Thioredoxin silencing-induced cardiac supercontraction occurs through endoplasmic reticulum stress and calcium overload in chicken

Abstract

The thioredoxin (Txn) system is the most crucial antioxidant defense mechanism in the myocardium, and hampering the Txn system may compromise cell survival. Calcium (Ca) imbalance is associated with a variety of cardiomyopathies, and dysregulation of Ca²⁺ homeostasis is often considered a critical starting point for heart disease. However, the roles of Txn and the Txn system in maintaining Ca²⁺ homeostasis in cardiomyocytes have been infrequently reported. Here, we examined the expression of genes associated with Ca²⁺ channels using a model of Txn suppression in cardiomyocyte cultures (siRNA and Txn inhibitor) and report that Txn knockdown can cause Ca²⁺ overload in the myocardial cytoplasm and release of endoplasmic reticulum (ER) Ca²⁺, which induces ER stress.

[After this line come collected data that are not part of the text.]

Definition authenticationFailure {A} (vault : string) (event : eventDetails) (verified : bool)
    (code : Z) (message : string) : Handler A :=
  ok ← insertAccessEvent vault event;
  if negb ok then
    _ ← rollback;
    if verified then writePersistError else writeError code message
  else
    ok ← tx_commit;
    if negb ok && verified then writePersistError else writeError code message.

Definition bestEffort {A} (vault : string) (event : eventDetails) (code : Z) (message : string) : Handler A :=
  ok ← insertAccessEvent vault event;
  if negb ok then _ ← rollback; writeError code message
  else _ ← tx_commit; writeError code message.

Definition bestEffortPublicRejection {A} (vault : string) (code : Z) (message : string) : Handler A :=
  bestEffort vault
    {| identityID := ""; identityVerified := false; targetIdentityID := "";
       operation := "enrollment_request"; outcome_ := "rejected"; reason := "invalid_request" |}
    code message.

Definition bestEffortInvitationCreationRejection {A} (vault message : string) : Handler A :=
  let reason := if String.eqb message "unsupported invitation version"
    then "unsupported_version" else "invalid_request" in
  bestEffort vault
    {| identityID := ""; identityVerified := false; targetIdentityID := "";
       operation := "invitation_creation"; outcome_ := "rejected"; reason := reason |}
    StatusBadRequest message.
End Tx.
Arguments Found {_} _.
Arguments NoRows {_}.
Arguments QueryError {_}.

(** ** Devices *)

Section Authentication.
Context `{!Crypto, !Env}.

Definition vaultExists (vault : string) : Handler bool :=
  r ← queryRow (vault_row vault);
  mret (match r with Found _ => true | _ => false end).

Definition getDeviceStatusTx (vault device : string) (activeOnly : bool) : Handler (row DeviceStatus) :=
  queryRow (select_device vault device activeOnly).

Definition getEnrollmentTx (vault device : string) : Handler (row EnrollmentStatus) :=
  queryRow (select_enrollment vault device).

Definition insertDevice (vault : string) (device : PublicDevice) : Handler unit :=
  _ ← must (exec (insert_device vault device)); mret tt.

Definition validPublicDeviceKeys (signingPublic wrappingPublic : string) : bool :=
  is_ok (ValidatePublicDeviceKeys signingPublic wrappingPublic).
Lemma end_invitation_none d state at_ who db db' n :
  (∀ stored, invitations db !! (v, d) = Some stored → i_state stored ≠ InvitationPending) →
  end_invitation v d state at_ who db = Some (db', n) → n = 0 ∧ db' = db.
Proof.
  intros Hnone. unfold end_invitation, update_where.
  destruct (invitations db !! _) as [stored|] eqn:E; [|by intros [= <- <-]].
  unfold is_pending. rewrite bool_decide_eq_false_2 by eauto. by intros [= <- <-].
Qed.

(** The row in the hands of the handler has the expiry of the stored row, as
    long as that one is pending. *)
Definition expires_as (db : Db) (row : invitationRow) : Prop :=
  ∀ stored, invitations db !! (v, dev_ID (is_Device (inv_status row))) = Some stored →
    i_state stored = InvitationPending → i_expires_at stored = is_ExpiresAt (inv_status row).

(** The outcome of [expireInvitation]: nothing has changed, and the clock was
    before the expiry of a pending row; or the row in hand has expired. *)
Definition checked (db db' : Db) (n : nat) (row row' : invitationRow) : Prop :=
  is_Envelope (inv_status row') = is_Envelope (inv_status row) ∧
  ((row' = row ∧ invitations db' = invitations db ∧
   (is_State (inv_status row) = InvitationPending →
      ∃ t expiry, parse_rfc3339 (is_ExpiresAt (inv_status row)) = Some expiry ∧ moment a n t ∧ t < expiry)) ∨
  is_State (inv_status row') = InvitationExpired).

Lemma runs_expireInvitation signed promise row (Q : invitationRow → World → Prop) db w :
  in_tx r v a start Accepted db db w → expires_as db row →
  (∀ row' db' w', in_tx r v a start Accepted db' db' w' → devices db' = devices db →
     enrollments db' = enrollments db → (∀ other, expires_as db other → expires_as db' other) →
     checked db db' (effects w') row row' → Q row' w') →
  runs r v signed a start promise (expireInvitation v row) Q w.
Proof.
  intros Hw Hex HQ. unfold expireInvitation.
  destruct (is_pending_state _) eqn:Ep; simpl; cycle 1.
  { apply runs_ret. eapply HQ; [done..|]. split; [done|]. left. split_and!; [done..|].
    intros E. unfold is_pending_state in Ep. by rewrite E in Ep. }
  destruct (parse_rfc3339 _) as [expiry|] eqn:Ex; [|by eapply runs_error].
  apply runs_bind. eapply runs_now; [done|]. intros t w1 H1 M1 N1.
  destruct (Z.ltb_spec t expiry).
  { apply runs_ret. eapply HQ; [done..|]. split; [done|]. left. split_and!; [done..|]. intros _. by exists t, expiry. }
  apply runs_bind. eapply runs_now; [done|]. intros t' w2 H2 M2 N2.
  apply runs_bind. eapply runs_must_exec; [done|]. intros db3 n3 w3 E3 H3 N3.
  set (d := dev_ID (is_Device (inv_status row))) in *.
  destruct (invitations db !! (v, d)) as [stored|] eqn:Es;
    [destruct (decide (i_state stored = InvitationPending)) as [Est|Est]|].
  - destruct (end_invitation_Some _ _ _ _ _ _ _ _ Es Est E3) as [-> ->]. simpl.
    pose proof (Hex _ Es Est) as Eexp.
    eapply in_tx_step in H3; [|eapply (step_expire r v a _ db d stored t t' expiry);
      [done|done|by rewrite Eexp|..|done]; (eapply moment_weaken; [|done]); lia].
    apply runs_bind. apply runs_bind. eapply runs_insertAccessEvent; [done|by intros|..].
    { intros. by eapply runs_error. }
    intros db' w' (l & k & ->) Hw' _. apply runs_ret, runs_ret. eapply HQ; [done|done|done| |by split; [|right]].
    intros other Ho s. simpl. destruct (decide (dev_ID (is_Device (inv_status other)) = d)) as [->|Hne].
    + rewrite lookup_insert_eq. by intros [= <-].
    + rewrite lookup_insert_ne by congruence. apply Ho.
  - destruct (end_invitation_none d InvitationExpired (format_rfc3339 t') "server" db db3 n3) as [-> ->];
      [congruence|done|]. simpl. apply runs_ret. eapply HQ; [done..|by split; [|right]].
  - destruct (end_invitation_none d InvitationExpired (format_rfc3339 t') "server" db db3 n3) as [-> ->];
      [congruence|done|]. simpl. apply runs_ret. eapply HQ; [done..|by split; [|right]].
Qed.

Our results showed that Txn knockdown could lead to cytosolic Ca²⁺ overload through upregulated gene expression of Ca²⁺ channel-related genes in the cytoplasmic and ER membranes. Furthermore, we find that excessive Ca²⁺ concentrations in the cytoplasm may increase myocardial contraction, and heat shock proteins may play a protective role throughout the process. Our present study reveals a novel model of regulation for low Txn expression in myocardial injury.